Natürlich reichen 5h pro Woche. Du wirst zwar Deine Ziele nicht so schnell erreichen wie jemand der 30h oder mehr pro Woche spielt aber wen kümmerts, erreichen wirst Du sie früher oder später auch.

Aus eigener Erfahrung kann ich dir sagen, dass ein MMOG mehr und vor allem länger Spaß macht wenn man weniger bzw. seltener spielt. 

Die Leute die sehr viel spielen haben schnell max. Level, alle Items etc. und sind dann frustriert bzw. gelangweilt weil es, bis zum nächsten Add-On, nichts zu tun gibt. Als Gelegenheitsspieler kann man mit so einem Spiel locker 2-3 Jahre oder länger Spaß haben. 

Einziges Problem könnte evtl. Freunde oder Bekanntschaften im Spiel werden wenn diese wesentlich schneller Leveln als Du. Da sollte man aber drüber stehen.

MfG
Weeper


----------



## Iceman (28. Oktober 2004)

*AW: Reichen 5h/Woche für ein Online-Rollenspiel?*

Was verstehst du unter "ausreichen"?

Mit 5 Stunden pro Woche wirst du Monate brauchen um ein hohes Level zu erreichen und jeder Bekannte wird dir nach kürzester Zeit davonleveln.


----------



## ziegenbock (28. Oktober 2004)

*AW: Reichen 5h/Woche für ein Online-Rollenspiel?*



			
				Iceman am 28.10.2004 19:15 schrieb:
			
		

> Was verstehst du unter "ausreichen"?
> 
> Mit 5 Stunden pro Woche wirst du Monate brauchen um ein hohes Level zu erreichen und jeder Bekannte wird dir nach kürzester Zeit davonleveln.

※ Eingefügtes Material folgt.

(* ===== verification/UnknownFieldsSpec.v ===== *)
(** * Skipping and unknown fields against one parser

    [parse_message] reads fields off a list of bytes. The three skippers of
    [UnknownFields.v] do what it says: they stop where it stops, refuse what it
    refuses, and leave behind nothing, the canonical bytes, or the fields. The
    rest of the file relates the parser to the serializer and to the sizes. *)

From S2P Require Import Prelude Varint ZeroCopyStream CodedInput WireFormatLite UnknownFields.

#[local] Arguments vdecode : simpl never.
#[local] Opaque kMaxVarintBytes.

(** ** The parser *)

(** Where a message ends: at the end of the input, at a zero or unreadable tag,
    at an end-group tag, or not at all. *)
Inductive ending :=
  | at_end
  | at_zero
  | at_group (tag : Z) (rest : list byte)
  | broken.

Definition parse_bytes (k : Z) (l : list byte) : option (list byte * list byte) :=
  if (0 <=? k) && (k <=? zlen l) then Some (ztake k l, zdrop k l) else None.

Definition parse_field (parse_group : list byte -> list UnknownField * ending)
    (budget tag : Z) (l : list byte) : option (UnknownField * list byte) :=
  let number := GetTagFieldNumber tag in
  if number =? 0 then None else
  match GetTagWireType tag with
  | 0 => '(x, r) ← vdecode kMaxVarintBytes l; Some (VARINT number (u64 x), r)
  | 1 => '(b, r) ← parse_bytes 8 l; Some (FIXED64 number (le_value b), r)
  | 2 => '(x, r) ← vdecode kMaxVarintBytes l;
         '(b, r) ← parse_bytes (s32 (u32 x)) r; Some (LENGTH_DELIMITED number b, r)
  | 3 =>
      if budget - 1 <? 0 then None else
      match parse_group l with
      | (fs, at_group tag' r) =>
          if tag' =? MakeTag number WIRETYPE_END_GROUP then Some (GROUP number fs, r) else None
      | _ => None
      end
  | 5 => '(b, r) ← parse_bytes 4 l; Some (FIXED32 number (le_value b), r)
  | _ => None
  end.

Fixpoint parse_message (n : nat) (budget : Z) (l : list byte) : list UnknownField * ending :=
  match n with
  | O => ([], broken)
  | S n =>
      match l with
      | [] => ([], at_end)
      | _ =>
          match vdecode kMaxVarintBytes l with
          | None => ([], at_zero)
          | Some (x, r) =>
              let tag := u32 x in
              if tag =? 0 then ([], at_zero) else
              if GetTagWireType tag =? WIRETYPE_END_GROUP then ([], at_group tag r) else
              match parse_field (parse_message n (budget - 1)) budget tag r with
              | Some (f, r) => let (fs, e) := parse_message n budget r in (f :: fs, e)
              | None => ([], broken)
              end
          end
      end
  end.

(** With enough fuel for its bytes. *)
Definition parse (budget : Z) (l : list byte) : list UnknownField * ending :=
  parse_message (S (length l)) budget l.

(** *** Fuel and progress *)

Lemma parse_bytes_suffix k l b r : parse_bytes k l = Some (b, r) -> l = b ++ r /\ zlen b = k.
Proof.
  unfold parse_bytes. destruct (Z.leb_spec 0 k), (Z.leb_spec k (zlen l)); simpl; try done.
  intros [= <- <-]. rewrite ztake_zdrop. split; [done|zl].
Qed.
(* ===== verification/UnknownFieldsCodec.v ===== *)
(** * Unknown fields: round trips, sizes, and the public operations

    The parser of [UnknownFieldsSpec.v] and the serializer of
    [UnknownFields.v] are inverse to each other up to the canonical encoding,
    the announced sizes are the real ones, and [UnknownFieldSet]'s operations
    do what their comments say. *)

From S2P Require Import Prelude Varint ZeroCopyStream CodedInput WireFormatLite UnknownFields UnknownFieldsSpec.

#[local] Arguments vdecode : simpl never.
#[local] Opaque kMaxVarintBytes.

(** ** Well-formed fields *)

Lemma UnknownField_nested_ind (P : UnknownField -> Prop) :
  (forall n v, P (VARINT n v)) -> (forall n v, P (FIXED32 n v)) ->
  (forall n v, P (FIXED64 n v)) -> (forall n s, P (LENGTH_DELIMITED n s)) ->
  (forall n g, Forall P g -> P (GROUP n g)) -> forall f, P f.
Proof.
  intros Hv H32 H64 Hs Hg. fix IH 1. intros [n v|n v|n v|n s|n g];
    [apply Hv|apply H32|apply H64|apply Hs|].
  apply Hg. induction g; constructor; [apply IH|assumption].
Qed.

(** What the types of the members and the parser guarantee. *)
Fixpoint valid (f : UnknownField) : Prop :=
  match f with
  | VARINT n v | FIXED64 n v => is_field_number n /\ is_u64 v
  | FIXED32 n v => is_field_number n /\ is_u32 v
  | LENGTH_DELIMITED n s => is_field_number n /\ zlen s <= INT_MAX
  | GROUP n g => is_field_number n /\ foldr (fun f P => valid f /\ P) True g
  end.

Lemma valid_group n g : valid (GROUP n g) <-> is_field_number n /\ Forall valid g.
Proof.
  simpl. rewrite <- (Forall_fold_right valid g). done.
Qed.

Lemma valid_number f : valid f -> is_field_number (number_ f).
Proof. destruct f; by intros [? _]. Qed.

(** Levels of groups. *)
Fixpoint depth (f : UnknownField) : Z :=
  match f with
  | GROUP _ g => 1 + foldr (fun f d => Z.max (depth f) d) 0 g
  | _ => 0
  end.
Definition depths (fs : list UnknownField) : Z := foldr (fun f d => Z.max (depth f) d) 0 fs.

Lemma depths_nonneg fs : 0 <= depths fs.
Proof. induction fs; simpl; lia. Qed.
Lemma depth_group n g : depth (GROUP n g) = 1 + depths g.
Proof. done. Qed.
Lemma depth_nonneg f : 0 <= depth f.
Proof. destruct f as [| | | |n g]; simpl; try lia. pose proof (depths_nonneg g). unfold depths in *. lia. Qed.

(** ** Parsing what was written *)

Lemma MakeTag_u32 n t : is_u32 (MakeTag n t).
Proof. apply MakeTag_range. Qed.

Lemma vdecode_tag n t k :
  vdecode kMaxVarintBytes (WriteTagToArray n t ++ k) = Some (MakeTag n t, k).
Proof. apply vdecode_UnsafeVarint, u32_is_u64, MakeTag_u32. Qed.

Lemma parse_tag budget n t k :
  is_field_number n -> 0 <= t < 8 -> t <> 4 ->
  parse budget (WriteTagToArray n t ++ k) =
    match parse_field (parse (budget - 1)) budget (MakeTag n t) k with
    | Some (f, r) => let (fs, e) := parse budget r in (f :: fs, e)
    | None => ([], broken)
    end.
Proof.
  intros Hn Ht H4. rewrite (parse_cons _ _ _ _ (vdecode_tag n t k)). cbn zeta.
  rewrite (u32_id (MakeTag n t)) by apply MakeTag_u32. unfold is_field_number in *.
  destruct (MakeTag_fields n t) as [_ Et]; [lia|done|].
  rewrite Et. unfold WIRETYPE_END_GROUP. rewrite (proj2 (Z.eqb_neq t 4)) by done.
  rewrite MakeTag_eq by (done || lia). rewrite (proj2 (Z.eqb_neq (8 * n + t) 0)) by lia. done.
Qed.

Lemma parse_end_tag budget n k :
  is_field_number n ->
  parse budget (WriteTagToArray n WIRETYPE_END_GROUP ++ k) = ([], at_group (MakeTag n 4) k).
Proof.
  intros Hn. rewrite (parse_cons _ _ _ _ (vdecode_tag n WIRETYPE_END_GROUP k)). cbn zeta.
  unfold WIRETYPE_END_GROUP. rewrite (u32_id (MakeTag n 4)) by apply MakeTag_u32.
  unfold is_field_number in *. destruct (MakeTag_fields n 4) as [_ Et]; [lia|lia|].
  rewrite Et. rewrite MakeTag_eq by lia. rewrite (proj2 (Z.eqb_neq (8 * n + 4) 0)) by lia. done.
Qed.

Lemma parse_field_eq g budget n t l :
  is_field_number n -> 0 <= t < 8 ->
  parse_field g budget (MakeTag n t) l =
  match t with
  | 0 => '(x, r) ← vdecode kMaxVarintBytes l; Some (VARINT n (u64 x), r)
  | 1 => '(b, r) ← parse_bytes 8 l; Some (FIXED64 n (le_value b), r)
  | 2 => '(x, r) ← vdecode kMaxVarintBytes l;
         '(b, r) ← parse_bytes (s32 (u32 x)) r; Some (LENGTH_DELIMITED n b, r)
  | 3 =>
      if budget - 1 <? 0 then None else
      match g l with
      | (fs, at_group tag' r) =>
          if tag' =? MakeTag n WIRETYPE_END_GROUP then Some (GROUP n fs, r) else None
      | _ => None
      end
  | 5 => '(b, r) ← parse_bytes 4 l; Some (FIXED32 n (le_value b), r)
  | _ => None
  end.
Proof.
  intros Hn Ht. unfold parse_field. unfold is_field_number in *.
  destruct (MakeTag_fields n t) as [-> ->]; [lia|done|].
  by rewrite (proj2 (Z.eqb_neq n 0)) by lia.
Qed.

Lemma parse_bytes_app b k : parse_bytes (zlen b) (b ++ k) = Some (b, k).
Proof.
  unfold parse_bytes. pose proof (zlen_nonneg b). pose proof (zlen_nonneg k).
  rewrite (proj2 (Z.leb_le 0 _)), (proj2 (Z.leb_le _ _)) by (rewrite ?zlen_app; lia).
  simpl. by rewrite ztake_app_exact, zdrop_app_exact.
Qed.

Section outline.
Context (outline : list byte -> bool).
Notation serialize := (InternalSerializeUnknownFieldsToArray outline).

(** One field in front of anything: it is read back, or refused when it is
    nested too deeply. *)
Definition read_back (budget : Z) (f : UnknownField) (k : list byte) : Prop :=
  parse budget (SerializeField outline f ++ k) =
    if depth f <=? Z.max 0 budget
    then let (fs, e) := parse budget k in (f :: fs, e)
    else ([], broken).

Lemma read_back_all budget g k :
  Forall (fun f => valid f -> forall budget k, read_back budget f k) g -> Forall valid g ->
  if depths g <=? Z.max 0 budget
  then parse budget (serialize g ++ k) = let (fs, e) := parse budget k in (g ++ fs, e)
  else (parse budget (serialize g ++ k)).2 = broken.
Proof.
  intros Hg Hv. unfold serialize. induction Hg as [|f g Hf Hg IH]; simpl.
  { rewrite (proj2 (Z.leb_le _ _)) by lia. by destruct (parse budget k). }
  inversion Hv as [|? ? Hvf Hvg]; subst. specialize (IH Hvg).
  rewrite <- app_assoc, (Hf Hvf budget). pose proof (depths_nonneg g). pose proof (depth_nonneg f).
  fold (depths g).
  destruct (Z.leb_spec (depth f) (Z.max 0 budget)).
  - destruct (Z.leb_spec (depths g) (Z.max 0 budget)).
    + rewrite (proj2 (Z.leb_le _ _)) by lia. rewrite IH. by destruct (parse budget k).
    + rewrite (proj2 (Z.leb_gt _ _)) by lia. by destruct (parse budget (concat _ ++ k)).
  - by rewrite (proj2 (Z.leb_gt _ _)) by lia.
Qed.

mit ausreichen meine ich ob man damit auch mal ein höheres level erreichen kann. in der gamestar steht das man bei wow, wenn man lange nicht gespielt hat ausgeruht ist und dann die doppelte erfahrung bekommt.

ich könnte auch mehr zeit pro woche investieren, will aber auch noch andere spiele zocken. 



Spoiler



oder meine freundin wegschicken 



gruß ziegenbock


----------



## March20 (28. Oktober 2004)

*AW: Reichen 5h/Woche für ein Online-Rollenspiel?*

ich würd mal sagen du schreibst hier welches game dir vorschwebt,dann kann man sich besser drauf einstellen.

wenn du z.B. NWN zocken willst,können 5h ausreichen wenn du den richtigen server findest.
hatte selbst wegen arbeit und rl weniger zeit online zu zocken.hab auf dem server wo ich war dann angefragt ob ich so ne art spezialchar machen kann.

hab nen char bekommen der ziemlich highlevel war,hab mit dem aber nie in schlachten mitgemacht.reines rollplay (also sagen erzählt,hilfe gegeben bei player-quest,usw...)

mein fazit:es kann reichen,wenn es für DICH genug ist.


----------



## ziegenbock (28. Oktober 2004)

*AW: Reichen 5h/Woche für ein Online-Rollenspiel?*



			
				March20 am 28.10.2004 19:29 schrieb:
			
		

> ich würd mal sagen du schreibst hier welches game dir vorschwebt,dann kann man sich besser drauf einstellen.



wie gesagt ein online-rollenspiel. welches genau ich spielen will weiß ich noch nicht. im moment schwanke ich zwischen world of warcraft und star wars galaxies. da ich aber erst im nächsten jahr anfangen werde, habe ich noch zeit mich zu entscheiden.

gruß ziegenbock


----------



## Angeldust (28. Oktober 2004)

*AW: Reichen 5h/Woche für ein Online-Rollenspiel?*

Wenn du dir darüber im klaren bist und auch damit keine Probleme hast dass es immer welce geben wird die dir in allen Belangen Haus hoch überlegen sind, langen 5 h sicher.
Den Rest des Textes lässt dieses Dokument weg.